# wood inside boiler



## ringwood (Oct 25, 2007)

Just joined the forum site, I burned wood in a Energy Mate for 17Yrs up till 1996, had an average use of 16-18 face cord per yr. House is about 2000 sq ft. Hot water heat.  Installed a Weil-McClaine propane boiler in 96'. This year after feeding the gas pig, for the last 11yrs I am back to heating with a new Royal 6150 wood boiler. Hoping for less wood use and an warmer house. I have use the new boiler a couple of days in early Oct cool spell, seems to hold the heat real well. November will tell for sure when it finally cools down to wood burning temps.


----------



## Eric Johnson (Oct 25, 2007)

Hi coop and welcome to Hearth.com and the Boiler Room. I ran an old (circa 1979) 6150 for three years. Replaced it this year with an EKO. Did you buy your Royall from Cozy Heat? I've been to Royall's factory in Elroy, WI. Really well made boilers; built to last (obviously). I couldn't get mine to burn (reliably) clean, but it puts out a lot of heat. It burns a lot of wood, too, but I found that as I learned how to operate it, my consumption went down. But don't be shy about building up the wood pile. Love the blower.
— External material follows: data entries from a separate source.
(** * Uptime monitor: check cycle, incident tracking and notification templates

    A shallow embedding of [src/utils.ts], [src/notify.ts], the two send
    functions of [src/whatsapp.ts] and the scheduler of [src/monitor.ts].

    Conventions.
    - JavaScript numbers that the code only ever uses as whole numbers
      (milliseconds, seconds, HTTP status codes) are [Z].  The one
      computation that leaves the whole numbers, the stagger of
      [startMonitor], is done on binary64 as the Standard Library
      specifies it ([SpecFloat]).
    - Strings are [string] (bytes).  The only pattern the code matches on
      them, [/\{(\w+)\}/g], looks at ASCII characters alone, so reading a
      template byte by byte agrees with reading it by UTF-16 code unit.
    - Prisma tables are finite maps keyed by the primary key (websites,
      settings) or lists of rows in insertion order (checks, incidents).
    - Everything the process does not decide itself (the reply of the probed
      host, whether a persistence call or a socket write throws, how a
      timestamp prints in the id-ID locale) is read from an [Env]. *)

From Stdlib Require Import ZArith String Ascii List Lia DecimalString.
From Stdlib Require Import Floats.SpecFloat.
From stdpp Require Import base option list gmap strings sorting.
From Equations Require Import Equations.
From Equations.Prop Require Import Logic.

Local Open Scope Z_scope.

(** ** [src/utils.ts] *)

Module Utils.

(** Template-literal interpolation [`${n}`] of a whole number. *)
Definition numberToString (n : Z) : string :=
  NilZero.string_of_int (Z.to_int n).

(** [formatDuration]: [Math.floor(a / b)] is [a / b] on [Z] for a positive
    [b], and [%] is the truncating remainder [Z.rem]. *)
Definition formatDuration (seconds : Z) : string :=
  if seconds <? 60 then numberToString seconds +:+ "s"
  else if seconds <? 3600 then
    let m := seconds / 60 in
    let s := Z.rem seconds 60 in
    if 0 <? s
    then numberToString m +:+ "m " +:+ numberToString s +:+ "s"
    else numberToString m +:+ "m"
  else
    let h := seconds / 3600 in
    let m := Z.rem seconds 3600 / 60 in
    if 0 <? m
    then numberToString h +:+ "h " +:+ numberToString m +:+ "m"
    else numberToString h +:+ "h".

End Utils.

(** ** JavaScript numbers that are not whole

    IEEE 754 binary64 with rounding to nearest, ties to even. *)

Module Double.

Definition prec : Z := 53.
Definition emax : Z := 1024.

(** The double nearest to a whole number (exact below 2^53). *)
Definition ofZ (z : Z) : spec_float := binary_normalize prec emax z 0 false.

(** [x / y] and [x * y] *)
Definition div (x y : spec_float) : spec_float := SFdiv prec emax x y.
Definition mul (x y : spec_float) : spec_float := SFmul prec emax x y.

(** [Math.floor(x)] of a finite [x], as a whole number.  (The quotients
    and products the program takes are finite; for an infinity or NaN,
    which [Math.floor] returns as it is, the value here is 0.) *)
Definition floor (x : spec_float) : Z :=
  match x with
  | S754_finite s m e =>
      let n := if s then Z.neg m else Z.pos m in
      if 0 <=? e then n * 2 ^ e else n / 2 ^ (- e)
  | _ => 0
  end.

End Double.

(** ** A fragment of the JavaScript object model

    [renderTemplate] reads [vars[key]] on an object literal.  Property
    access on an ordinary object first looks at the object's own properties
    and then at [Object.prototype]. *)

Module Js.

Inductive value :=
| VString (s : string)
| VFunction (name : string)   (* a built-in function object *)
| VObject.                    (* an ordinary object *)

(** [String(v)], the conversion [String.prototype.replace] applies to what
    its callback returns; built-in functions print the way V8 prints
    them. *)
Definition toString (v : value) : string :=
  match v with
  | VString s => s
  | VFunction name => "function " +:+ name +:+ "() { [native code] }"
  | VObject => "[object Object]"
  end.

(** The properties every object literal inherits from [Object.prototype]. *)
Definition objectPrototype (key : string) : option value :=
  if decide (key = "constructor") then Some (VFunction "Object")
  else if decide (key = "__proto__") then Some VObject
  else if decide (key ∈ ["toString"; "toLocaleString"; "valueOf";
                         "hasOwnProperty"; "isPrototypeOf";
                         "propertyIsEnumerable"; "__defineGetter__";
                         "__defineSetter__"; "__lookupGetter__";
                         "__lookupSetter__"])
  then Some (VFunction key)
  else None.

(** [obj[key]] for an object literal whose own properties are [own];
    [None] is [undefined]. *)
Definition getProperty (own : gmap string string) (key : string)
  : option value :=
  match own !! key with
  | Some s => Some (VString s)
  | None => objectPrototype key
  end.

(** Truthiness of a [string | null]. *)
Definition truthy (s : option string) : bool :=
  match s with
  | Some (String _ _) => true
  | _ => false
  end.

End Js.

(** ** The regular expression [/\{(\w+)\}/g] *)

Module Regex.

(** [\w] without the unicode flag: [[A-Za-z0-9_]]. *)
Definition isWordChar (c : ascii) : bool :=
  let n := nat_of_ascii c in
  ((65 <=? n) && (n <=? 90) || (97 <=? n) && (n <=? 122)
   || (48 <=? n) && (n <=? 57) || (n =? 95))%nat.

(** The longest prefix of word characters, and what follows it. *)
Fixpoint spanWord (s : string) : string * string :=
  match s with
  | String c t =>
      if isWordChar c
      then let '(w, r) := spanWord t in (String c w, r)
      else (EmptyString, s)
  | EmptyString => (EmptyString, EmptyString)
  end.

(** [\{(\w+)\}] anchored at the start of [s]: the captured key and the
    text after the match.  [\w+] is greedy and ["}"] is not a word
    character, so the only run that can be followed by ["}"] is the
    longest one. *)
Definition matchPlaceholder (s : string) : option (string * string) :=
  match s with
  | String "{" t =>
      match spanWord t with
      | (String k ks, String "}" rest) => Some (String k ks, rest)
      | _ => None
      end
  | _ => None
  end.

Lemma spanWord_length s :
  (String.length (snd (spanWord s)) <= String.length s)%nat.
Proof.
  induction s as [|c t IH]; simpl; [lia|].
  destruct (isWordChar c); simpl; [|lia].
  destruct (spanWord t) as [w r]; simpl in *; lia.
Qed.

Lemma matchPlaceholder_length s key rest :
  matchPlaceholder s = Some (key, rest) ->
  (String.length rest < String.length s)%nat.
Proof.
  destruct s as [|c t]; [discriminate|].
  unfold matchPlaceholder.
  destruct (Ascii.eqb_spec c "{") as [->|Hc].
  - pose proof (spanWord_length t) as Hlen.
    destruct (spanWord t) as [[|k ks] [|c' r]]; try discriminate.
    simpl in Hlen.
    destruct (Ascii.eqb_spec c' "}") as [->|Hc'].
    + intros [= <- <-]. simpl. lia.
    + destruct c' as [[] [] [] [] [] [] [] []]; try discriminate; congruence.
  - destruct c as [[] [] [] [] [] [] [] []]; try discriminate; congruence.
Qed.

(** [s.replace(/\{(\w+)\}/g, (_, key) => f(key))]: scan from the left; at a
    match emit the replacement and go on after the match, otherwise emit
    one character and go on at the next one. *)
Equations? replaceAll (f : string -> string) (s : string) : string
  by wf (String.length s) lt :=
  replaceAll f EmptyString := EmptyString;
  replaceAll f (String c t) with inspect (matchPlaceholder (String c t)) := {
    | exist _ (Some (key, rest)) Hm := f key +:+ replaceAll f rest;
    | exist _ None _ := String c (replaceAll f t) }.
Proof.
  exact (matchPlaceholder_length (String c t) key rest Hm).
Qed.

End Regex.

(** ** [src/notify.ts]: templates *)

Module Template.

Definition DEFAULT_DOWN_TEMPLATE : string :=
  "🔴 *{name}* is DOWN
URL: {url}
Error: {error}
Time: {time}".

Definition DEFAULT_UP_TEMPLATE : string :=
  "🟢 *{name}* is back UP
URL: {url}
Downtime: {downtime}
Time: {time}".

(** The callback [(_, key) => vars[key] ?? ''], followed by the string
    conversion of its result. *)
Definition substitute (vars : gmap string string) (key : string) : string :=
  match Js.getProperty vars key with
  | Some v => Js.toString v
  | None => EmptyString
  end.

Definition renderTemplate (template : string) (vars : gmap string string)
  : string :=
  Regex.replaceAll (substitute vars) template.

End Template.

(** ** Rows of the Prisma tables *)

(** Modelled from the spec: [prisma/schema.prisma] is not among the
    sources.  A Site has a URL, a name, a check interval in seconds, an
    active flag, a last known status, a last latency, a last-checked
    timestamp, optional down and up templates and a recipient kind and
    identifier; the field names are the ones the code uses.  The row is
    kept without its [id]: the table is keyed by it, so [website.id] is
    the key the row was found under. *)
Module Website.
Record t := mk {
  name : string;
  url : string;
  checkInterval : Z;
  isActive : bool;
  lastStatus : string;
  lastCheckedAt : option Z;
  lastResponseMs : option Z;
  downTemplate : option string;
  upTemplate : option string;
  notifyType : string;
  notifyTarget : string }.
End Website.

(** The type ["up" | "down"] of the local [status] of [performCheck]. *)
Inductive Status := up | down.

#[export] Instance Status_eq_dec : EqDecision Status.
Proof. solve_decision. Defined.

Definition statusString (s : Status) : string :=
  match s with up => "up" | down => "down" end.

(** Modelled from the spec: [prisma/schema.prisma] is not among the
    sources.  A Check has a site reference, a status, an optional HTTP
    status code, a response time in ms, an optional error message and a
    timestamp. *)
Module Check.
Record t := mk {
  websiteId : string;
  status : Status;
  statusCode : option Z;
  responseTime : Z;
  errorMessage : option string;
  checkedAt : Z }.
End Check.

(** Modelled from the spec: [prisma/schema.prisma] is not among the
    sources.  An Incident has a site reference, a start timestamp, an
    optional end timestamp (null while it is open), an optional duration
    in seconds and the two notification flags. *)
Module Incident.
Record t := mk {
  id : nat;
  websiteId : string;
  startedAt : Z;
  resolvedAt : option Z;
  duration : option Z;
  downNotified : bool;
  upNotified : bool }.

(** [where: { websiteId, resolvedAt: null }] *)
Definition isOpenFor (site : string) (i : t) : bool :=
  bool_decide (websiteId i = site) && bool_decide (resolvedAt i = None).
End Incident.

(** ** The state of the process and of its collaborators *)

(** What an armed timeout will run: [() => scheduleCheck(websiteId)] of
    the scheduler, or [() => controller.abort()] of a probe. *)
Inductive Callback :=
| RunScheduleCheck (websiteId : string)
| RunAbort.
Anyway, stay in touch and let us know how it's working out.

Here's a couple of pics of mine. I basically built the boiler room around it.


----------



## ringwood (Oct 28, 2007)

Good to hear from a fellow boiler user. Here in Mid-Michigan wood is readly available and easy to buy from guys who really like to cut. I hope to use about 15 face at the most. A face cord here can easily be had from $40 to $60. I do cut some though.      Coop


----------



## Nofossil (Oct 28, 2007)

When you talk about 'face cord', I always thought that you had to know the length in order to be able to compare apples to apples. Is there an assumed length? I cut my wood to 21", so I expect a face cord for me is different than it is or you.

I burned 3.2 cords for 2005-2006, and just over 4 cords for 2006-2007. That covers heating a 3500 sq ft house, hot tub, and hot water for roughly mid-November through end of March. We're in the Champlain Valley in Vermont - probably the warmest area in a cold state.


----------



## Eric Johnson (Oct 28, 2007)

The first season with my Royall, my wood wasn't very dry and I had some inefficiencies in my system, and I burned about 20 full cords. That dropped to 16 the following winter, followed by 13 full cords last winter. That's about as good as I could get it. Bear in mind that I'm compensating for a so-so insulated old farmhouse with three additions for a total of about 3,000 square feet. Double-hung windows with aluminum storms. I didn't use the greenhouse any of those years because the boiler couldn't keep up. And the boiler was out in the barn, so I got no value out of the radiant heat off the pressure vessel or chimney, which I know from experience with another boiler to be significant. And my wife likes to keep the house between 75 and 80. So I suspect you'll burn quite a bit less wood than me with the same boiler, but that's my story. I also got no creosote at all, which tells you that much of my heat was going up the stack.


----------



## ringwood (Oct 28, 2007)

A face cord here in Mi is considered to be 8ft. long , 4ft high and average length 16-18 inches. The price varies as to where you are buying it in the state. Up north could be $35 , but down by Detroit it could run as high as $75 per face from what I am told. If you buy a whole semi load you get about 22 face cord when it is all cut up. I have bought it that way a couple of times. The wood was mostly red and white oak on one load and all beech on another. The beech was the best burning I had ever used.


----------